Titel: Aliénor d'Aquitaine : L'Amour, le pouvoir et la haine Kostenlos Bücher Online Lesen
Autoren: Alain-Gilles Minella
Vom Netzwerk:
célérité. Sitôt l’élection terminée, on se précipite à Canterbury. Le samedi 2 juin au matin, Becket est ordonné prêtre par l’évêque de Rochester. Le lendemain, jour de la Pentecôte, « les évêques s’assemblèrent dans Canterbury, raconte Roger de Pontigny. S’y pressait aussi une foule d’abbés, de moines, de clercs et de grands avides d’assister à la consécration d’un aussi prestigieux archevêque et de bénéficier de ses prières et de ses bénédictions. Thomas lui-même s’y rendit, accompagné d’un grand nombre de religieux et de personnalités. Les évêques allèrent à sa rencontre avec les moines, le clergé et une foule immense de fidèles qui le reçurent avec un grand luxe d’honneur et une joie indescriptible. Mais Thomas ne s’attachait point à leurs témoignages d’allégresse unanime… Il s’avançait avec une grande humilité, les yeux mouillés de larmes, moins préoccupé de l’hommage qu’on lui rendait que du poids dont on allait le charger ».
    C’est donc un homme conscient de l’importance de la tâche et pénétré d’une sorte de spiritualité s’attachant à la fonction qui lui échoit, que le vieux cardinal Henri de Winchester consacre archevêque par l’onction et l’imposition des mains.
    Pour être entièrement valide, la consécration de Thomas doit être confirmée par le pape. Le nouvel archevêque envoie une ambassade auprès d’Alexandre III qui réside alors à Montpellier, chassé d’Italie par l’armée de Frédéric Barberousse. Le pape n’a aucune raison de refuser son consentement. Pour marquer son approbation, il envoie à Thomas le pallium, une bande de toile de laine blanche qui symbolise la reconnaissance de l’élection du nouvel archevêque et sa soumission à l’autorité apostolique.
    Le 10 août 1162, au cours d’une cérémonie dans la cathédrale de Canterbury, Thomas Becket pose solennellement le pallium sur ses épaules. Pour cette cérémonie, il a revêtu des ornements pontificaux mais il a conservé les pieds nus. Ce détail n’a pas échappé à ses biographes, car il est symbolique de la mutation profonde en train de s’opérer dans l’esprit de l’archevêque.
    Dans les semaines qui suivent, Thomas se dépouille de tous ses biens personnels qu’il distribue aux pauvres.
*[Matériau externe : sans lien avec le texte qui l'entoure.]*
(** The constructor call [RectangularSection(b=..., h=...)]: the generated
    [__init__] stores the fields and then runs [__post_init__]. *)
Definition new (b h : Q) : result t :=
  let self := mk b h in
  _ <- __post_init__ self ;;
  Ok self.

Definition A (self : t) : Q := b self * h self.
Definition I_y (self : t) : Q := b self * h self ^ 3 / 12.
Definition W_y (self : t) : Q := b self * h self ^ 2 / 6.

(** The St. Venant torsion constant; [a] and [b] are the local variables
    of the source (half the long and half the short side). *)
Definition I_tor (self : t) : result Q :=
  let a := Py.max (h self) (b self) / 2 in
  let b := Py.min (h self) (b self) / 2 in
  ratio <- Py.div a b ;;
  let beta :=
    if ratio <=? 1.0 then 0.141
    else if ratio <=? 1.5 then 0.196
    else if ratio <=? 2.0 then 0.229
    else if ratio <=? 3.0 then 0.263
    else if ratio <=? 4.0 then 0.281
    else if ratio <=? 6.0 then 0.299
    else if ratio <=? 10.0 then 0.312
    else 0.333 in
  Ok (beta * (2 * a) * (2 * b) ^ 3).

End RectangularSection.

(* ===================================================================== *)
(** ** src/loads.py                                                       *)
(* ===================================================================== *)

Inductive LoadDuration : Type :=
| permanent | long_term | medium_term | short_term | instantaneous.

(** [Literal[1, 2, 3]]. *)
Inductive ServiceClass : Type := SC1 | SC2 | SC3.

Definition KMOD_TABLE (sc : ServiceClass) (d : LoadDuration) : Q :=
  match sc, d with
  | SC1, permanent => 0.60
  | SC1, long_term => 0.70
  | SC1, medium_term => 0.80
  | SC1, short_term => 0.90
  | SC1, instantaneous => 1.10
  | SC2, permanent => 0.60
  | SC2, long_term => 0.70
  | SC2, medium_term => 0.80
  | SC2, short_term => 0.90
  | SC2, instantaneous => 1.10
  | SC3, permanent => 0.50
  | SC3, long_term => 0.55
  | SC3, medium_term => 0.65
  | SC3, short_term => 0.70
  | SC3, instantaneous => 0.90
  end.

Definition KDEF_TABLE (sc : ServiceClass) : Q :=
  match sc with
  | SC1 => 0.60
  | SC2 => 0.80
  | SC3 => 2.00
  end.

Definition PSI_2 : list (string * Q) :=
  [ ("cat_A", 0.3); ("cat_B", 0.3); ("cat_C", 0.6); ("cat_D", 0.6);
  ("cat_E", 0.8); ("cat_H", 0.0); ("snow", 0.0); ("wind", 0.0) ]%string.

(** [d.get(key, default)]. *)
Fixpoint dict_get (d : list (string * Q)) (key : string) (default : Q) : Q :=
  match d with
  | [] => default
  | (k, v) :: rest => if String.eqb key k then v else dict_get rest key default
  end.

Module LoadCase.

Record t : Type := mk {
  g_k : Q;
  q_k : Q;
  span : Q;
  service_class : ServiceClass;
  load_duration : LoadDuration;
  load_category : string
}.

Definition g_k_message : string := "Stálé zatížení g_k nemůže být záporné".
Definition q_k_message : string := "Proměnné zatížení q_k nemůže být záporné".
Definition span_message : string := "Rozpětí musí být kladné".

(** The three tests run in this order and the first that fires raises. *)
Definition __post_init__ (self : t) : result unit :=
  if g_k self <? 0 then Raise (ValueError g_k_message)
  else if q_k self <? 0 then Raise (ValueError q_k_message)
  else if span self <=? 0 then Raise (ValueError span_message)
  else Ok tt.

(** The constructor call [LoadCase(g_k=..., ...)]: the generated [__init__]
    stores the fields and then runs [__post_init__]. *)
Definition new (g_k q_k span : Q) (service_class : ServiceClass)
    (load_duration : LoadDuration) (load_category : string) : result t :=
  let self := mk g_k q_k span service_class load_duration load_category in
  _ <- __post_init__ self ;;
  Ok self.

Definition kmod (self : t) : Q := KMOD_TABLE (service_class self) (load_duration self).
Definition kdef (self : t) : Q := KDEF_TABLE (service_class self).
Definition psi_2 (self : t) : Q := dict_get PSI_2 (load_category self) 0.3.

Definition q_Ed (self : t) : Q := 1.35 * g_k self + 1.5 * q_k self.
Definition q_char (self : t) : Q := g_k self + q_k self.

Definition M_Ed (self : t) : Q := q_Ed self * span self ^ 2 / 8.
Definition V_Ed (self : t) : Q := q_Ed self * span self / 2.

End LoadCase.

(* ===================================================================== *)
(** ** src/timber_check.py                                                *)
(* ===================================================================== *)

Module CheckResult.

Record t : Type := mk {
  name : string;
  utilization : Q;
  stress_d : Q;
  strength_d : Q;
  passed : bool
}.

Definition utilization_percent (self : t) : Q := utilization self * 100.

End CheckResult.

Module DeflectionResult.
Il renonce à la munificence qui était jusque-là sa marque, et décide d’adopter pour seul vêtement l’habit des moines augustins de Merton parmi lesquels il avait toujours choisi son confesseur : une robe noire descendant jusqu’aux pieds, coupée dans un tissu grossier, garnie de laine de mouton, avec, par-dessus, un surplis blanc, court et recouvert de l’étole. De plus, on s’apercevra à sa mort qu’il portait un cilice de crin sous sa robe. L’archevêque continue à nourrir ses invités avec raffinement, mais lui se contente le plus souvent d’un peu de pain et de vin. « Il prit l’habitude, nous dit Guillaume Fils Étienne, de consacrer aux aumônes le dixième de tout ce qu’il recevait, à quelque titre que ce soit. Chaque jour, agenouillé dans une humble cellule, il lavait les pieds de treize pauvres, en mémoire de Notre-Seigneur, puis il leur donnait un repas et quatre pièces de monnaie. […] Sa maison était toujours ouverte aux indigents et aux malheureux sans abri. L’hiver il distribuait des vêtements en abondance. »
    Thomas Becket ne fait pas les choses à moitié et ne connaît qu’un seul maître. Lorsqu’il est chancelier d’Angleterre, il étale les richesses à profusion au service de son roi, lorsqu’il devient archevêque de Canterbury il « tombe dans l’humilité » avec la même ostentation et le même excès, et ne connaît plus que le service de Dieu. Le chancelier était un chrétien sincère, l’homme d’Église vit une conversion absolue : « Dans son ordination, il reçut sous le signe visible du sacrement l’onction invisible de la grâce divine et, répudiant ce qui le rattachait au monde, se revêtit de Jésus-Christ. » Cette belle formule est de Guillaume Fils Étienne ; elle résume le nouveau Thomas, l’homme de Dieu.
    Vis-à-vis d’Henri, Thomas ne pouvait agir que d’une seule manière. Dès l’automne 1162, un clerc envoyé par l’archevêque traverse la Manche et rejoint le roi et la reine en Normandie. Il a pour mission de rendre à Henri II le grand sceau d’Angleterre. Thomas « démissionne » de ses fonctions de chancelier.